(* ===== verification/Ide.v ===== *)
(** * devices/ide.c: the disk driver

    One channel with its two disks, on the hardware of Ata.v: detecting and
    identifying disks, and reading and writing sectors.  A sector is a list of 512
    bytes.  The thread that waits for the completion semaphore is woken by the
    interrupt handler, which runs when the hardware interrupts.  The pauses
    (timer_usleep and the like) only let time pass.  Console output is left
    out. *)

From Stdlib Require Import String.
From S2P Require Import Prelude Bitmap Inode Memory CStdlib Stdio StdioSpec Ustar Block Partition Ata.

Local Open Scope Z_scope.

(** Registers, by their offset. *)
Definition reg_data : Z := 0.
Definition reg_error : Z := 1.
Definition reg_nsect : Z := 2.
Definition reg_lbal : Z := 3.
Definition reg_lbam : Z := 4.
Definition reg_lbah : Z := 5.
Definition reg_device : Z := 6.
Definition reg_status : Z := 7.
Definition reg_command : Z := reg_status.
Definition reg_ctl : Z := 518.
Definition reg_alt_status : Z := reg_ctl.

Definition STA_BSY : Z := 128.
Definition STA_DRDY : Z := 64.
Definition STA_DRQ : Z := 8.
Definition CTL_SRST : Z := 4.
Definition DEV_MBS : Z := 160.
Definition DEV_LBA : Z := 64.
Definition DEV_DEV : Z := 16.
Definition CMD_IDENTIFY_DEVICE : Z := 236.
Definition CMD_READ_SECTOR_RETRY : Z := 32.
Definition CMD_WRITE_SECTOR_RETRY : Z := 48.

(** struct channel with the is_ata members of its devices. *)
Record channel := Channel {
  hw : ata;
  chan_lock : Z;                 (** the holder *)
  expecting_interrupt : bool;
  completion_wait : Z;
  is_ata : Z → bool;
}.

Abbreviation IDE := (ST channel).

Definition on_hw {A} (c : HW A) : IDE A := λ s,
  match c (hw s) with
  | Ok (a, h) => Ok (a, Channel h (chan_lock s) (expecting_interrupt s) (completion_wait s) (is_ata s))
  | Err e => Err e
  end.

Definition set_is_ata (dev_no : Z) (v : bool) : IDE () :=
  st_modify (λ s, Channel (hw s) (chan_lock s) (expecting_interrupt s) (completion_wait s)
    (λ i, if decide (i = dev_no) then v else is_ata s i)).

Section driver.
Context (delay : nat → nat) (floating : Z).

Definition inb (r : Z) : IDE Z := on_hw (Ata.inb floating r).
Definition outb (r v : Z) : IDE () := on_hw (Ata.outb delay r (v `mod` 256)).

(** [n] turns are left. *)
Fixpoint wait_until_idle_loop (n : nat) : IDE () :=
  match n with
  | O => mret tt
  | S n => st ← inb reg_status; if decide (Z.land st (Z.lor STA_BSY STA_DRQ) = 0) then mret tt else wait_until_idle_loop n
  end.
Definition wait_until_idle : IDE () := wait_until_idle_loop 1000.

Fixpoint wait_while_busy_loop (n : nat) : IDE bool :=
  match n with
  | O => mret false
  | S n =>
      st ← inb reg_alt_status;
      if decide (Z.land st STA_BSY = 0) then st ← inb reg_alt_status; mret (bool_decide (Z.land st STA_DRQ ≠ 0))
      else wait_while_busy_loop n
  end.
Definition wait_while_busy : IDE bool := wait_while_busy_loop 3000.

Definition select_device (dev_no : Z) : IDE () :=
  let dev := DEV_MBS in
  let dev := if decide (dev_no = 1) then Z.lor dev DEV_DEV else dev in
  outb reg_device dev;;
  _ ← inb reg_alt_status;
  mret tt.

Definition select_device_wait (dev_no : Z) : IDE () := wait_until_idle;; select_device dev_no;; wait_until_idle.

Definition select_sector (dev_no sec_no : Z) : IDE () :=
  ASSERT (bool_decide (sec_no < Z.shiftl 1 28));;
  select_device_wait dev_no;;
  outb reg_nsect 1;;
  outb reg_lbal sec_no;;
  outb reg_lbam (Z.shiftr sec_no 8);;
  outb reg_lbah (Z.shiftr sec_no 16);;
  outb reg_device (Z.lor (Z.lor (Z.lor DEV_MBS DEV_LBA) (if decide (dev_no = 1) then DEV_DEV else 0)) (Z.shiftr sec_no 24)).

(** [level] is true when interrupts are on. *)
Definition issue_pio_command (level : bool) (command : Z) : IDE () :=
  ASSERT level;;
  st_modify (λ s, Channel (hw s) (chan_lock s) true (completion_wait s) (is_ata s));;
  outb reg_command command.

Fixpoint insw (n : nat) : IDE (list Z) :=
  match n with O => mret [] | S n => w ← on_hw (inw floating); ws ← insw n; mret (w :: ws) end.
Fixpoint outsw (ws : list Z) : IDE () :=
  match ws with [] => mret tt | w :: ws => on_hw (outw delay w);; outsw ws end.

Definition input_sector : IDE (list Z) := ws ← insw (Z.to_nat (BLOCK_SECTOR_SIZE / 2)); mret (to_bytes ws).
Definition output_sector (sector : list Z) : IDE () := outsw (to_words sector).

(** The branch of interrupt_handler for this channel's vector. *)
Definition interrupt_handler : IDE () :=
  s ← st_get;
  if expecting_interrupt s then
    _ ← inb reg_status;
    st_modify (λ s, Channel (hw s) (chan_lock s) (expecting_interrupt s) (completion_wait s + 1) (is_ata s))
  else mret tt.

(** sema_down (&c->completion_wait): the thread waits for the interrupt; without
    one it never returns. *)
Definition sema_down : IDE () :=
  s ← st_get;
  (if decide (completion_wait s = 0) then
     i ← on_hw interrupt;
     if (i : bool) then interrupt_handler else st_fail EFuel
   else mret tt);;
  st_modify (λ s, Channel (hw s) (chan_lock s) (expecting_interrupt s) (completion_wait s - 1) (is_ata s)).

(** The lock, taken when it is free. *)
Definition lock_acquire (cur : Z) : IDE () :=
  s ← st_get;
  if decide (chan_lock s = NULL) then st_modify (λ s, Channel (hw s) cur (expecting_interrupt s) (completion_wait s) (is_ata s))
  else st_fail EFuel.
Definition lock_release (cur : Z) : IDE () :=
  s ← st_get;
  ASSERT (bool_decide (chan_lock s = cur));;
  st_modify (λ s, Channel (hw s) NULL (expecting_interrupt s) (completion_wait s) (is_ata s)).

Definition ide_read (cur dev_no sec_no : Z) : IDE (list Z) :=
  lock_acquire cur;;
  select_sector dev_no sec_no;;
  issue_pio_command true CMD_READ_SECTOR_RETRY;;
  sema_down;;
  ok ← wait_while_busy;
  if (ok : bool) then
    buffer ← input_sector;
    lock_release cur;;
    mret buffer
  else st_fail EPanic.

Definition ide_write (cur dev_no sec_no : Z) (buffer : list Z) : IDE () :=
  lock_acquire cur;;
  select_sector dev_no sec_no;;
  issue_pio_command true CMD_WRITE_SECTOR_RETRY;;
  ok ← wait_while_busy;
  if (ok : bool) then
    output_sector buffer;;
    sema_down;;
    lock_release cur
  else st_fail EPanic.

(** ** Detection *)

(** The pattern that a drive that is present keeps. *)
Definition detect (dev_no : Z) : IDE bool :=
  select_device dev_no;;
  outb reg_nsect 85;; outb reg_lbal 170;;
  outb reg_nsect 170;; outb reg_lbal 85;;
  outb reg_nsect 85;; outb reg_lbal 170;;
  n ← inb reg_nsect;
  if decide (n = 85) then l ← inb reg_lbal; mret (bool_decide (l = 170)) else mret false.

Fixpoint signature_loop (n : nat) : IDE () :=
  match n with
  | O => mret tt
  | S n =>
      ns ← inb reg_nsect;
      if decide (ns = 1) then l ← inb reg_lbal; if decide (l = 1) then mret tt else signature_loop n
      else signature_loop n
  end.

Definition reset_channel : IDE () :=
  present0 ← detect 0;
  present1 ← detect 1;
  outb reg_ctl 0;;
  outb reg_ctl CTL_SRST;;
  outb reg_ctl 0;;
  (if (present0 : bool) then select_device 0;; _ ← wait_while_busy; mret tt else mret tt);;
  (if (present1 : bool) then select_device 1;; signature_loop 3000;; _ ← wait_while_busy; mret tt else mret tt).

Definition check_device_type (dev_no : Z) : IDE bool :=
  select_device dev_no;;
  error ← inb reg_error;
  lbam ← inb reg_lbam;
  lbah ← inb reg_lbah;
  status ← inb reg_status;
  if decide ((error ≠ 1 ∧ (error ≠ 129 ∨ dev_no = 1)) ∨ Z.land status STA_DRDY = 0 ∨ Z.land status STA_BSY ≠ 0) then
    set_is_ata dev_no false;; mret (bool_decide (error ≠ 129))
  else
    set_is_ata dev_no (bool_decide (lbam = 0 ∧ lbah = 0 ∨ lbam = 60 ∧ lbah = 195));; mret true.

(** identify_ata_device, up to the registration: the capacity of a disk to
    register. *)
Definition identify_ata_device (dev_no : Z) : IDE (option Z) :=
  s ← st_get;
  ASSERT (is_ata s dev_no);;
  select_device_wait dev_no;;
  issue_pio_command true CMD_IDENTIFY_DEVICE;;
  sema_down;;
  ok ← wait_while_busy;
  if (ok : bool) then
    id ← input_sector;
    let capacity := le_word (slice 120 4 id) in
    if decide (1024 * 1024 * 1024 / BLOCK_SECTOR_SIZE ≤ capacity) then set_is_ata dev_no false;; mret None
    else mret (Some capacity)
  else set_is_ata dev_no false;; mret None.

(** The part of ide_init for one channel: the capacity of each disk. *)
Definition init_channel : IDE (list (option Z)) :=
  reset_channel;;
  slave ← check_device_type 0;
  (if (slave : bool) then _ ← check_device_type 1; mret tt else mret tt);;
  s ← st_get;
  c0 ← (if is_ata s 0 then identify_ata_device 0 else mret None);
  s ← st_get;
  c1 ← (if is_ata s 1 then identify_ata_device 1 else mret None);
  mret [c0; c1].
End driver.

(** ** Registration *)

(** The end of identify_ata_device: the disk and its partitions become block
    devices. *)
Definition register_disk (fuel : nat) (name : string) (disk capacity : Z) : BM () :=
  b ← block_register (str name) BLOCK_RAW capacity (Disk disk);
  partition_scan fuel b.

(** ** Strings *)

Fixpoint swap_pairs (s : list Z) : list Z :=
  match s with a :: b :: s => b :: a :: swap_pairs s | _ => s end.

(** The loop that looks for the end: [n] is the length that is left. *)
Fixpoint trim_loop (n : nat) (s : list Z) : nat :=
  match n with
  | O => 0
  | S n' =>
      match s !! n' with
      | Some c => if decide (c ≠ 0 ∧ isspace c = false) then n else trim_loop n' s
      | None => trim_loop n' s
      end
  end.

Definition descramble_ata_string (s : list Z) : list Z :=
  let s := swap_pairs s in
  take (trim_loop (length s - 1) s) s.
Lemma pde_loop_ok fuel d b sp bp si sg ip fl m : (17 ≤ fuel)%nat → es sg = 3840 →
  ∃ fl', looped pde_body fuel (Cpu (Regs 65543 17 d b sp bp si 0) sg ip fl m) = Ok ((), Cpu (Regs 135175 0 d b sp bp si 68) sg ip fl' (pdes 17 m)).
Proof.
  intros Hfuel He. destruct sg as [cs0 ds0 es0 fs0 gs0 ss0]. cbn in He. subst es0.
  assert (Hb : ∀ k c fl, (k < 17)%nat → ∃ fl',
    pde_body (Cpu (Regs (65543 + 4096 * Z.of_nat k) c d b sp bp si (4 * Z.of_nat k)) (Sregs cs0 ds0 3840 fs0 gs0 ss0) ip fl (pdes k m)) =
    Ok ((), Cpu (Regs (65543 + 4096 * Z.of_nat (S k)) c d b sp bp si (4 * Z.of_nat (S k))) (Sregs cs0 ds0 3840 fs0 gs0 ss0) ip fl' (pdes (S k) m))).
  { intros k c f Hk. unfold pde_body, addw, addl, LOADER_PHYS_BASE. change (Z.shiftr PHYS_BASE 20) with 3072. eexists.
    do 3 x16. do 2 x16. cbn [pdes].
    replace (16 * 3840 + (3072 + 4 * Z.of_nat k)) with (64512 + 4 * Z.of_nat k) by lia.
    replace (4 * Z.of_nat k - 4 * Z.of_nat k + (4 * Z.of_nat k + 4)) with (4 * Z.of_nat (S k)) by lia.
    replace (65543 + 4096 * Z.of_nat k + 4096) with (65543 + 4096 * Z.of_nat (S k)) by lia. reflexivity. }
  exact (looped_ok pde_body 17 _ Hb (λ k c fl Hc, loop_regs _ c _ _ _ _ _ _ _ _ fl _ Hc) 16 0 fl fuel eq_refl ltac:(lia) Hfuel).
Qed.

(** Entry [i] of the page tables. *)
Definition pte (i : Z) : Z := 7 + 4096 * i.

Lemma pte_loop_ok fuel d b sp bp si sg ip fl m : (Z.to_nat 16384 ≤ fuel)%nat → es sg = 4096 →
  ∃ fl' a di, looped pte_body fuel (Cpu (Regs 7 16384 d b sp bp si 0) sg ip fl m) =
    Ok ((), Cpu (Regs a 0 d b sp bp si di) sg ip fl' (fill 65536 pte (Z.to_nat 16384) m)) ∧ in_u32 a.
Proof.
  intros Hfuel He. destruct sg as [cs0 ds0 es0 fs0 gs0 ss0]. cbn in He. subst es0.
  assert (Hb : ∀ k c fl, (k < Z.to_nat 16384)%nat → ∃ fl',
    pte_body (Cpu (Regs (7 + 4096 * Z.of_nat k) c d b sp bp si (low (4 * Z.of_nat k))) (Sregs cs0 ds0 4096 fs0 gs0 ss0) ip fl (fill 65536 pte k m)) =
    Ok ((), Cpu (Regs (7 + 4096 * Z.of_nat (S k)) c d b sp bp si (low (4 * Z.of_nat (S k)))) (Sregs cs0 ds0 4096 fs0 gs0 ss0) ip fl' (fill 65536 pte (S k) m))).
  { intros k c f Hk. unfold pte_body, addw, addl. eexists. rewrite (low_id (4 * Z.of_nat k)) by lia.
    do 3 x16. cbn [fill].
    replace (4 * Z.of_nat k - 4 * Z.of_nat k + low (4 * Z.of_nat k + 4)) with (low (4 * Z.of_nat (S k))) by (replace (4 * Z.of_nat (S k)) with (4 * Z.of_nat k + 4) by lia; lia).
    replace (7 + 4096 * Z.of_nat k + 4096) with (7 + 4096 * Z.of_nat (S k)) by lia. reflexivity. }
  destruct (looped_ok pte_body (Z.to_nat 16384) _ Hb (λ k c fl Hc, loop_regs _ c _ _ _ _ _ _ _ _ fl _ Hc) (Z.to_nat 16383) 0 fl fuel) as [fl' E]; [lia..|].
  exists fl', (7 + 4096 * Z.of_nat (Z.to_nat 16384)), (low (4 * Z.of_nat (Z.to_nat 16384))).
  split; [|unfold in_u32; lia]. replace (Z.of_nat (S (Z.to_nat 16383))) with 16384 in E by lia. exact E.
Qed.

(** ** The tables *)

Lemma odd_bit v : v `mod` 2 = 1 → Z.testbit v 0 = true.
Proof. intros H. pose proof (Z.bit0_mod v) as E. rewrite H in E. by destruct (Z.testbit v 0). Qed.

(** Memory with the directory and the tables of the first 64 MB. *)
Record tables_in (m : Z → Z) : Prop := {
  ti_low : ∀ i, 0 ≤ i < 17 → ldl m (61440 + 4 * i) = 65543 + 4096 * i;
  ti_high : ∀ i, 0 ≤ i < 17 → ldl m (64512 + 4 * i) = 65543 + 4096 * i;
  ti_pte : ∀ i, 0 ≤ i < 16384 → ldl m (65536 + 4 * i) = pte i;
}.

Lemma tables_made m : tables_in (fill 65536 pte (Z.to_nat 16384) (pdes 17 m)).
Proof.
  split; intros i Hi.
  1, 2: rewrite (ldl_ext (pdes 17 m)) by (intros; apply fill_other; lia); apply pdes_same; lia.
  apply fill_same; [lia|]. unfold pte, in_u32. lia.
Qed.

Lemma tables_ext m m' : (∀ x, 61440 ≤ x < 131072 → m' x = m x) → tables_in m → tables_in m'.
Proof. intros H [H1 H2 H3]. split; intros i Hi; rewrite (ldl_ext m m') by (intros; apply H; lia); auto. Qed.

Exercise description
Every line that holds the word "Fixpoint" should be copied from the records above.

Solution
Fixpoint wait_until_idle_loop (n : nat) : IDE () :=
Fixpoint wait_while_busy_loop (n : nat) : IDE bool :=
Fixpoint insw (n : nat) : IDE (list Z) :=
Fixpoint outsw (ws : list Z) : IDE () :=
Fixpoint signature_loop (n : nat) : IDE () :=
Fixpoint swap_pairs (s : list Z) : list Z :=
Fixpoint trim_loop (n : nat) (s : list Z) : nat :=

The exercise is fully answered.